This repo supports data pre-processing, training and evaluation of both Ego4D-NLQ and MAD benchmarks.TL;DR: CONE (see overview below) deals with an emerging and challenging problem of video temporal grounding (VTG) in the long-form video. It is a plug-and-play framework on top of existing VTG models to handle long videos through a sliding window mechanism. It is also a coarse-to-fine alignment framework that utilizes a pipeline of {window slicing and selection, proposal generation and ranking}.
- [2023.5.30] We release the CONE codebase.
- [2022.10.24] CONE model won 3rd place in NLQ@ Ego4D Challenge 2022, hosted by ECCV 2022. Please refer to Ego4D-NLQ_ECCV_2022_workshop for detailed information.

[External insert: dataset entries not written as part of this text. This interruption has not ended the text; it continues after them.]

(** The body of [gbp_status_byte]: eight reads through the pointer, in
    the order of the operands of [|], then the OR of the shifted flags
    converted to the return type [uint8_t]. *)
Definition call_gbp_status_byte (printer_status_ptr : address) : comp Z :=
  bind (load_field printer_status_ptr low_battery) (fun lowbat =>
  bind (load_field printer_status_ptr other_error) (fun er2 =>
  bind (load_field printer_status_ptr paper_jam) (fun er1 =>
  bind (load_field printer_status_ptr packet_error) (fun er0 =>
  bind (load_field printer_status_ptr unprocessed_data) (fun untran =>
  bind (load_field printer_status_ptr print_buffer_full) (fun full =>
  bind (load_field printer_status_ptr printer_busy) (fun busy =>
  bind (load_field printer_status_ptr checksum_error) (fun sum =>
  ret (CInt.to_uint8
    (Z.lor (Z.lor (Z.lor (Z.lor (Z.lor (Z.lor (Z.lor
      (Z.shiftl (if lowbat then 1 else 0) GBP_STATUS_BIT_LOWBAT)
      (Z.shiftl (if er2 then 1 else 0) GBP_STATUS_BIT_ER2))
      (Z.shiftl (if er1 then 1 else 0) GBP_STATUS_BIT_ER1))
      (Z.shiftl (if er0 then 1 else 0) GBP_STATUS_BIT_ER0))
      (Z.shiftl (if untran then 1 else 0) GBP_STATUS_BIT_UNTRAN))
      (Z.shiftl (if full then 1 else 0) GBP_STATUS_BIT_FULL))
      (Z.shiftl (if busy then 1 else 0) GBP_STATUS_BIT_BUSY))
      (Z.shiftl (if sum then 1 else 0) GBP_STATUS_BIT_SUM))))))))))).

(** A computation that leaves every memory it returns from as it found
    it. *)
Definition preserves_memory {A : Type} (c : comp A) : Prop :=
  forall (m m' : memory) (a : A), c m = Some (a, m') -> m' = m.

End Mem.
(* ===== verification/Memory.v ===== *)
(** * Memory: byte-addressed memory and the effect monad of the wire code

    Buffers, packets and payloads are raw [uint8_t*] in the source, several of
    them pointing into the same storage.  A pointer is an address ([Z], with
    [nullptr] = 0), a memory maps the addresses of live storage to bytes, and a
    function that reads or writes memory is a computation [M A]: it returns its
    result with the new memory, or [None] when it would access an address
    outside live storage (undefined behaviour in C++). *)
From S2P Require Import Prelude Bytes.

Abbreviation ptr := Z.
Abbreviation mem := (gmap Z Z).

Definition nullptr : ptr := 0.

Definition M (A : Type) : Type := mem -> option (A * mem).

#[export] Instance M_ret : MRet M := fun A x m => Some (x, m).
#[export] Instance M_bind : MBind M := fun A B f c m =>
  match c m with Some (x, m') => f x m' | None => None end.

(** Reading the [n] bytes at [p]. *)
Fixpoint read_bytes (m : mem) (p : ptr) (n : nat) : option (list Z) :=
  match n with
  | O => Some []
  | S n => b ← m !! p; bs ← read_bytes m (p + 1) n; Some (b :: bs)
  end.

(** Writing the bytes [bs] at [p]. *)
Fixpoint write_bytes (m : mem) (p : ptr) (bs : list Z) : option mem :=
  match bs with
  | [] => Some m
  | b :: bs =>
      match m !! p with
      | Some _ => write_bytes (<[p := b]> m) (p + 1) bs
      | None => None
      end
  end.

(** [std::memcpy] out of and into memory, and single-byte stores. *)
Definition load (p : ptr) (n : nat) : M (list Z) :=
  fun m => bs ← read_bytes m p n; Some (bs, m).
Definition store (p : ptr) (bs : list Z) : M unit :=
  fun m => m' ← write_bytes m p bs; Some (tt, m').

(** A pure computation that may be undefined. *)
Definition lift {A} (o : option A) : M A := fun m => x ← o; Some (x, m).

(** [valid m p n]: the [n] bytes at [p] are live storage. *)
Definition valid (m : mem) (p : ptr) (n : nat) : Prop :=
  forall i, 0 <= i < Z.of_nat n -> is_Some (m !! (p + i)).

(** Memories whose live cells hold bytes. *)
Definition byte_mem (m : mem) : Prop := forall a b, m !! a = Some b -> byte b.

Lemma read_bytes_lookup m p n bs :
  read_bytes m p n = Some bs <->
  length bs = n /\ forall i, (i < n)%nat -> m !! (p + Z.of_nat i) = bs !! i.
Proof.
  revert p bs. induction n as [|n IH]; intros p bs; simpl.
  { split; [intros [= <-]; split; [done|lia]|].
    intros [Hl _]. by destruct bs. }
  split.
  - intros H. destruct (m !! p) as [b|] eqn:Hp; [|done]. simpl in H.
    destruct (read_bytes m (p + 1) n) as [bs'|] eqn:Hr; [|done].
    simpl in H. injection H as <-. apply IH in Hr as [<- Hr].
    split; [done|]. intros [|i] Hi; simpl.
    + by rewrite Z.add_0_r.
    + rewrite <- Hr by lia. f_equal. lia.
  - intros [Hl H]. destruct bs as [|b bs]; [done|].
    pose proof (H 0%nat ltac:(lia)) as H0. rewrite Z.add_0_r in H0.
    rewrite H0. simpl.
    rewrite (proj2 (IH (p + 1) bs)); [done|]. split; [by injection Hl|].
    intros i Hi. specialize (H (S i) ltac:(lia)). simpl in H.
    rewrite <- H. f_equal. lia.
Qed.

Lemma read_bytes_length m p n bs : read_bytes m p n = Some bs -> length bs = n.
Proof. intros H%read_bytes_lookup. apply H. Qed.

Lemma read_bytes_ext m m' p n :
  (forall i, 0 <= i < Z.of_nat n -> m' !! (p + i) = m !! (p + i)) ->
  read_bytes m' p n = read_bytes m p n.
Proof.
  revert p. induction n as [|n IH]; intros p H; [done|]. simpl.
  pose proof (H 0 ltac:(lia)) as H0. rewrite Z.add_0_r in H0. rewrite H0.
  rewrite IH; [done|]. intros i Hi. rewrite <- Z.add_assoc. apply H. lia.
Qed.

Lemma read_bytes_valid m p n : valid m p n <-> is_Some (read_bytes m p n).
Proof.
  split.
  - revert p. induction n as [|n IH]; intros p H; [by eexists|]. simpl.
    destruct (H 0 ltac:(lia)) as [b Hb]. rewrite Z.add_0_r in Hb. rewrite Hb.
    destruct (IH (p + 1)) as [bs ->]; [|by eexists].
    intros i Hi. rewrite <- Z.add_assoc. apply H. lia.
  - intros [bs H] i Hi. apply read_bytes_lookup in H as [Hl H].
    rewrite <- (Z2Nat.id i) by lia. rewrite H by lia.
    apply lookup_lt_is_Some. lia.
Qed.

Lemma read_bytes_bytes m p n bs : byte_mem m -> read_bytes m p n = Some bs -> bytes bs.
Proof.
  intros Hm [Hl H]%read_bytes_lookup. apply Forall_lookup. intros i b Hb.
  apply (Hm (p + Z.of_nat i)). rewrite H; [done|].
  rewrite <- Hl. by eapply lookup_lt_Some.
Qed.

(** Reading a prefix or an inner range of a range that reads. *)
Lemma read_bytes_sub m p n bs off k :
  read_bytes m p n = Some bs -> (off + k <= n)%nat ->
  read_bytes m (p + Z.of_nat off) k = Some (take k (drop off bs)).
Proof.
  intros [Hl H]%read_bytes_lookup Hk. apply read_bytes_lookup.
  split; [rewrite length_take, length_drop; lia|]. intros i Hi.
  rewrite lookup_take_lt, lookup_drop by lia. rewrite <- H by lia. f_equal. lia.
Qed.

Lemma write_bytes_spec m p bs m' :
  write_bytes m p bs = Some m' ->
  forall a, m' !! a =
    if decide (p <= a < p + Z.of_nat (length bs)) then bs !! Z.to_nat (a - p) else m !! a.
Proof.
  revert m p. induction bs as [|b bs IH]; intros m p H a; simpl in H.
  { injection H as <-. simpl. by rewrite decide_False by lia. }
  destruct (m !! p) eqn:Hp; [|done]. rewrite (IH _ _ H a), length_cons.
  repeat case_decide; try lia.
  - replace (Z.to_nat (a - p)) with (S (Z.to_nat (a - (p + 1)))) by lia. done.
  - replace a with p by lia. by rewrite lookup_insert_eq, Z.sub_diag.
  - rewrite lookup_insert_ne by lia. done.
Qed.

Lemma write_bytes_valid m p bs :
  valid m p (length bs) <-> is_Some (write_bytes m p bs).
Proof.
  revert m p. induction bs as [|b bs IH]; intros m p; simpl.
  { split; [by eexists|]. intros _ i Hi. simpl in Hi. lia. }
  split.
  - intros H. destruct (H 0 ltac:(lia)) as [c Hc]. rewrite Z.add_0_r in Hc.
    rewrite Hc. apply IH. intros i Hi.
    destruct (decide (p + 1 + i = p)); [lia|].
    rewrite lookup_insert_ne by lia. rewrite <- Z.add_assoc. apply H. lia.
  - destruct (m !! p) eqn:Hp; [|by intros []]. intros H%IH i Hi.
    destruct (decide (i = 0)) as [->|]; [by rewrite Z.add_0_r, Hp|].
    specialize (H (i - 1) ltac:(lia)). rewrite lookup_insert_ne in H by lia.
    by replace (p + i) with (p + 1 + (i - 1)) by lia.
Qed.

(** A store changes nothing outside its range. *)
Lemma write_bytes_outside m p bs m' a :
  write_bytes m p bs = Some m' -> a < p \/ p + Z.of_nat (length bs) <= a ->
  m' !! a = m !! a.
Proof. intros H Ha. rewrite (write_bytes_spec _ _ _ _ H). by rewrite decide_False by lia. Qed.

Lemma write_bytes_dom m p bs m' :
  write_bytes m p bs = Some m' -> forall a, is_Some (m' !! a) <-> is_Some (m !! a).
Proof.
  intros H a. rewrite (write_bytes_spec _ _ _ _ H). case_decide; [|done].
  split; intros _.
  - assert (valid m p (length bs)) as Hv by (apply write_bytes_valid; eauto).
    replace a with (p + (a - p)) by lia. apply Hv. lia.
  - apply lookup_lt_is_Some. lia.
Qed.

(** A store inside a range that reads as [old] overwrites that part of it. *)
Lemma read_write_splice m p n old off bs m' :
  read_bytes m p n = Some old -> (off + length bs <= n)%nat ->
  write_bytes m (p + Z.of_nat off) bs = Some m' ->
  read_bytes m' p n = Some (splice off bs old).
Proof.
  intros [Hl Hr]%read_bytes_lookup Hoff Hw. apply read_bytes_lookup.
  split; [rewrite length_splice; lia|]. intros i Hi.
  rewrite (write_bytes_spec _ _ _ _ Hw). case_decide.
  - rewrite splice_lookup_in by lia. f_equal. lia.
  - rewrite splice_lookup_out by lia. by apply Hr.
Qed.

(** A store outside a range leaves what it reads. *)
Lemma read_write_outside m p n q bs m' :
  write_bytes m q bs = Some m' ->
  p + Z.of_nat n <= q \/ q + Z.of_nat (length bs) <= p ->
  read_bytes m' p n = read_bytes m p n.
Proof.
  intros Hw Hd. apply read_bytes_ext. intros i Hi.
  apply (write_bytes_outside _ _ _ _ _ Hw). lia.
Qed.

(** [valid] survives a store. *)
Lemma write_bytes_keeps_valid m p bs m' q n :
  write_bytes m p bs = Some m' -> valid m q n -> valid m' q n.
Proof. intros Hw Hv i Hi. by apply (write_bytes_dom _ _ _ _ Hw), Hv. Qed.

Lemma valid_sub m p n off k :
  valid m p n -> (off + k <= n)%nat -> valid m (p + Z.of_nat off) k.
Proof. intros H Hk i Hi. rewrite <- Z.add_assoc. apply H. lia. Qed.

Lemma valid_dom m m' p n :
  (forall a, is_Some (m' !! a) <-> is_Some (m !! a)) -> valid m p n -> valid m' p n.
Proof. intros H V i Hi. apply H, V, Hi. Qed.

Lemma byte_mem_write m p bs m' :
  byte_mem m -> bytes bs -> write_bytes m p bs = Some m' -> byte_mem m'.
Proof.
  intros Hm Hb Hw a b. rewrite (write_bytes_spec _ _ _ _ Hw). case_decide.
  - intros Hl. by eapply Forall_lookup_1 in Hl.
  - apply Hm.
Qed.

(** A store into a live buffer succeeds, with the effect on that buffer and on
    everything else.  Every frame builder is a sequence of such stores. *)
Lemma store_step m p n old off bs :
  read_bytes m p n = Some old -> (off + length bs <= n)%nat ->
  exists m', store (p + Z.of_nat off) bs m = Some (tt, m') /\
    read_bytes m' p n = Some (splice off bs old) /\
    (forall a, a < p \/ p + Z.of_nat n <= a -> m' !! a = m !! a) /\
    (forall a, is_Some (m' !! a) <-> is_Some (m !! a)).
Proof.
  intros Hr Hoff.
  assert (valid m p n) as Hv by (apply read_bytes_valid; eauto).
  destruct (proj1 (write_bytes_valid m (p + Z.of_nat off) bs)) as [m' Hw].
  { by eapply valid_sub. }
  exists m'. unfold store. rewrite Hw. split_and!; [done| | |].
  - by eapply read_write_splice.
  - intros a Ha. eapply write_bytes_outside; [done|]. lia.
  - by eapply write_bytes_dom.
Qed.

(** Running a sequence of computations. *)
Lemma bind_inv {A B} (c : M A) (f : A -> M B) m r :
  (x ← c; f x) m = Some r -> exists x m', c m = Some (x, m') /\ f x m' = Some r.
Proof. unfold mbind, M_bind. destruct (c m) as [[x m']|]; [|done]. by exists x, m'. Qed.

Lemma bind_run {A B} (c : M A) (f : A -> M B) m x m' r :
  c m = Some (x, m') -> f x m' = r -> (c ≫= f) m = r.
Proof. intros H1 H2. unfold mbind, M_bind. by rewrite H1. Qed.

Lemma load_run m p n bs : read_bytes m p n = Some bs -> load p n m = Some (bs, m).
Proof. intros H. unfold load. by rewrite H. Qed.

(** The effect of a computation that fills the [n]-byte buffer at [p]: the
    buffer reads as [new] afterwards and nothing else changes. *)
Definition fills (m : mem) (p : ptr) (n : nat) (new : list Z) (m' : mem) : Prop :=
  read_bytes m' p n = Some new /\
  (forall a, a < p \/ p + Z.of_nat n <= a -> m' !! a = m !! a) /\
  (forall a, is_Some (m' !! a) <-> is_Some (m !! a)).

Lemma fills_trans m p n l1 m1 l2 m2 :
  fills m p n l1 m1 -> fills m1 p n l2 m2 -> fills m p n l2 m2.
Proof.
  intros (_ & Ho & Hd) (Hr & Ho' & Hd'). split_and!; [done| |].
  - intros a Ha. by rewrite Ho', Ho.
  - intros a. by rewrite Hd', Hd.
Qed.

Lemma fills_outside m p n l m' q k :
  fills m p n l m' -> p + Z.of_nat n <= q \/ q + Z.of_nat k <= p ->
  read_bytes m' q k = read_bytes m q k.
Proof.
  intros (_ & Ho & _) Hq. apply read_bytes_ext. intros i Hi. apply Ho. lia.
Qed.

Lemma store_fills m p n old off bs :
  read_bytes m p n = Some old -> (off + length bs <= n)%nat ->
  exists m', store (p + Z.of_nat off) bs m = Some (tt, m') /\
    fills m p n (splice off bs old) m'.
Proof. apply store_step. Qed.

(** A store at the start of live storage. *)
Lemma store_prefix m p n bs :
  valid m p n -> (length bs <= n)%nat ->
  exists m', store p bs m = Some (tt, m') /\ read_bytes m' p (length bs) = Some bs /\
    (forall a, a < p \/ p + Z.of_nat n <= a -> m' !! a = m !! a) /\
    (forall a, is_Some (m' !! a) <-> is_Some (m !! a)).
Proof.
  intros Hv Hl.
  destruct (proj1 (read_bytes_valid m p (length bs))) as [old Hr].
  { intros i Hi. apply Hv. lia. }
  destruct (store_step m p (length bs) old 0 bs Hr) as (m' & E & Hr' & Ho & Hd); [lia|].
  rewrite Z.add_0_r in E. exists m'. split_and!; try done.
  - rewrite Hr'. f_equal. unfold splice. rewrite take_0, drop_ge by (apply read_bytes_length in Hr; lia).
    apply app_nil_r.
  - intros a Ha. apply Ho. lia.
Qed.

(** ** Live storage of a whole region *)
Fixpoint alloc (m : mem) (p : ptr) (bs : list Z) : mem :=
  match bs with
  | [] => m
  | b :: bs => <[p := b]> (alloc m (p + 1) bs)
  end.

(** Storage that goes out of scope. *)
Fixpoint free (m : mem) (p : ptr) (n : nat) : mem :=
  match n with
  | O => m
  | S n => delete p (free m (p + 1) n)
  end.

Lemma free_lookup m p n a :
  free m p n !! a = if bool_decide (p <= a < p + Z.of_nat n) then None else m !! a.
Proof.
  revert p. induction n as [|n IH]; intros p; cbn [free].
  - by rewrite bool_decide_eq_false_2 by lia.
  - destruct (decide (a = p)) as [->|].
    + rewrite lookup_delete_eq. by rewrite bool_decide_eq_true_2 by lia.
    + rewrite lookup_delete_ne, IH by done. by do 2 case_bool_decide; try lia.
Qed.

Lemma alloc_lookup_ne m p bs a :
  ~ p <= a < p + Z.of_nat (length bs) -> alloc m p bs !! a = m !! a.
Proof.
  revert p. induction bs as [|b bs IH]; intros p H; [done|]. cbn [alloc length] in *.
  rewrite lookup_insert_ne by lia. apply IH. lia.
Qed.

Lemma valid_alloc m p bs : valid (alloc m p bs) p (length bs).
Proof.
  revert p. induction bs as [|b bs IH]; intros p i Hi; cbn [length alloc] in *; [lia|].
  destruct (decide (i = 0)) as [->|].
  - rewrite Z.add_0_r, lookup_insert_eq. by eexists.
  - rewrite lookup_insert_ne by lia. replace (p + i) with (p + 1 + (i - 1)) by lia. apply IH. lia.
Qed.

(** A local variable: its storage, initialised to [bs], is live while [body] runs. *)
Definition with_local {A} (p : ptr) (bs : list Z) (body : M A) : M A := fun m =>
  '(x, m) ← body (alloc m p bs); Some (x, free m p (length bs)).

(** A block of fresh storage leaves memory as it was, if its body writes nowhere
    else. *)
Lemma with_local_run {A} p bs (body : M A) m x w :
  (forall a, p <= a < p + Z.of_nat (length bs) -> m !! a = None) ->
  body (alloc m p bs) = Some (x, w) ->
  (forall a, a < p \/ p + Z.of_nat (length bs) <= a -> w !! a = alloc m p bs !! a) ->
  with_local p bs body m = Some (x, m).
Proof.
  intros Hf Hb Hw. unfold with_local. rewrite Hb. cbn [mbind option_bind]. do 2 f_equal.
  apply map_eq. intros a. rewrite free_lookup. case_bool_decide; [by rewrite Hf|].
  rewrite Hw by lia. by apply alloc_lookup_ne.
Qed.

Lemma with_local_inv {A} p bs (body : M A) m x m' : with_local p bs body m = Some (x, m') ->
  exists w, body (alloc m p bs) = Some (x, w).
Proof. unfold with_local. intros ([y w] & E & [= <- _])%bind_Some. by exists w. Qed.

Lemma alloc_byte_mem m p bs : byte_mem m -> bytes bs -> byte_mem (alloc m p bs).
Proof.
  intros Hm Hb. revert p. induction Hb as [|b bs Hb _ IH]; intros p; [done|].
  intros a x. simpl. destruct (decide (p = a)) as [->|].
  - rewrite lookup_insert_eq. by intros [= <-].
  - rewrite lookup_insert_ne by done. apply IH.
Qed.

(** Overwriting one byte of a range that reads. *)
Lemma read_bytes_insert m p n bs i b' :
  read_bytes m p n = Some bs -> 0 <= i < Z.of_nat n ->
  read_bytes (<[p + i := b']> m) p n = Some (<[Z.to_nat i := b']> bs) /\
  bs !! Z.to_nat i = m !! (p + i).
Proof.
  intros [Hl Hr]%read_bytes_lookup Hi. split.
  - apply read_bytes_lookup. split; [by rewrite length_insert|]. intros j Hj.
    destruct (decide (j = Z.to_nat i)) as [->|].
    + rewrite list_lookup_insert_eq by lia. rewrite Z2Nat.id by lia. apply lookup_insert_eq.
    + rewrite list_lookup_insert_ne by done. rewrite <- Hr by done. apply lookup_insert_ne. lia.
  - rewrite <- Hr by lia. by rewrite Z2Nat.id by lia.
Qed.
Lemma event_recv_ack e c : opening (state c) = false -> recv_ack (snd (apply_event e c)) = acked (recv_ack c) e.
Proof.
  unfold opening. intros [H1 H2]%orb_false_iff. destruct e as [h n| |w]; cbn [apply_event]; [| |done].
  - unfold handle_incoming. set (c1 := on_window_update c _).
    change (recv_ack c) with (recv_ack c1). change (state c) with (state c1) in *. destruct (has_syn h).
    + cbn [state set_recv_seq]. rewrite H1, H2. cbn [andb]. by rewrite incoming_ack_recv_ack.
    + apply incoming_ack_recv_ack.
  - unfold initiate_close. repeat case_match; rewrite ?transition_state_recv_ack; done.
Qed.

Lemma event_stays_open e c : opening (state c) = false -> opening (state (snd (apply_event e c))) = false.
Proof.
  intros H. destruct (decide (state c = CLOSED)) as [E|E]; [by rewrite closed_stays|].
  destruct (apply_event_follows e c) as [->|Ht]; [done|].
  destruct (state c), (state (snd (apply_event e c))); done.
Qed.

Lemma acked_le a e : without_fin e -> a <= acked a e.
Proof. destruct e as [h n| |w]; cbn; [|lia..]. intros ->. destruct (has_ack h); lia. Qed.

Lemma acked_mono es a : Forall without_fin es -> a <= foldl acked a es.
Proof.
  intros H. revert a. induction H as [|e es He _ IH]; intros a; cbn [foldl]; [lia|].
  specialize (IH (acked a e)). pose proof (acked_le a e He). lia.
Qed.
(** ** Witnesses *)
Definition demo_kernel : kernel :=
  mkKernel false (fun k => if (k <? 3)%nat then -11 else 2) (fun _ => false) (fun _ => 0) false.

Lemma bounded_wait_returns_witness :
  exists r, recvmmsg_with_policy 11 (mkOptions 10 true 4) demo_kernel = Some r /\
    sendmmsg_with_policy 11 (mkOptions 10 true 4) demo_kernel = Some r /\
    0 <= waited r <= 10 /\ Z.of_nat (calls r) <= 10 + 1 /\
    (ret r = 0 -> sys demo_kernel (calls r - 1) = 0 \/ waited r = 10 \/
       true && cancelled demo_kernel (calls r - 1) = true).
Proof. apply (bounded_wait_returns (mkOptions 10 true 4) demo_kernel); reflexivity. Defined.

Lemma indefinite_wait_ends_with_event_witness :
  exists r, recvmmsg_with_policy 4 (mkOptions (-1) true 1) demo_kernel = Some r /\ calls r = 4%nat.
Proof.
  apply (indefinite_wait_ends_with_event (mkOptions (-1) true 1) demo_kernel).
  - reflexivity.
  - reflexivity.
  - intros k Hk. split; [|split; [reflexivity|left; discriminate]].
    cbn [sys demo_kernel]. destruct (Nat.ltb_spec k 3); [reflexivity|lia].
  - intros (H & _). discriminate H.
Defined.

Definition demo_now : kernel := mkKernel false (fun _ => 2) (fun _ => false) (fun _ => 0) false.

Lemma recv_batch_stores_prefix_witness :
  exists res ring', recv_batch_ring 1 BatchIOOptions_default demo_now [4096; 8192] [60; 70] 2
      (PacketRing_new 1) = Some (res, ring') /\ ring_inv ring' /\
    contents ring' = contents (PacketRing_new 1) ++
      take (Z.to_nat (count res)) [Packet_new 4096 60 0; Packet_new 8192 70 0] /\
    status res = Ok /\ count res = 1.
Proof.
  destruct (recv_batch_stores_prefix 1 BatchIOOptions_default demo_now [4096; 8192] [60; 70] 2
    (PacketRing_new 1) (mkOutcome 2 0 1 0)) as (res & ring' & H1 & H2 & H3 & H4 & _).
  - apply ring_new_inv; lia.
  - reflexivity.
  - discriminate.
  - reflexivity.
  - exists res, ring'. split; [exact H1|]. split; [exact H2|]. split; [exact H3|].
    apply H4. reflexivity.
Defined.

- Follow INSTALL.md for installing necessary dependencies and compiling the code.
- Download full Ego4D-NLQ data Ego4D-NLQ (8.29GB).
- Download partial MAD data MAD (6.5GB). We CAN NOT share the MAD visual features at this moment, please request access to the MAD dataset from official resource MAD github.
- We provide the feature extraction and file pre-processing procedures for both benchmarks in detail, please refer to Feature_Extraction_MD.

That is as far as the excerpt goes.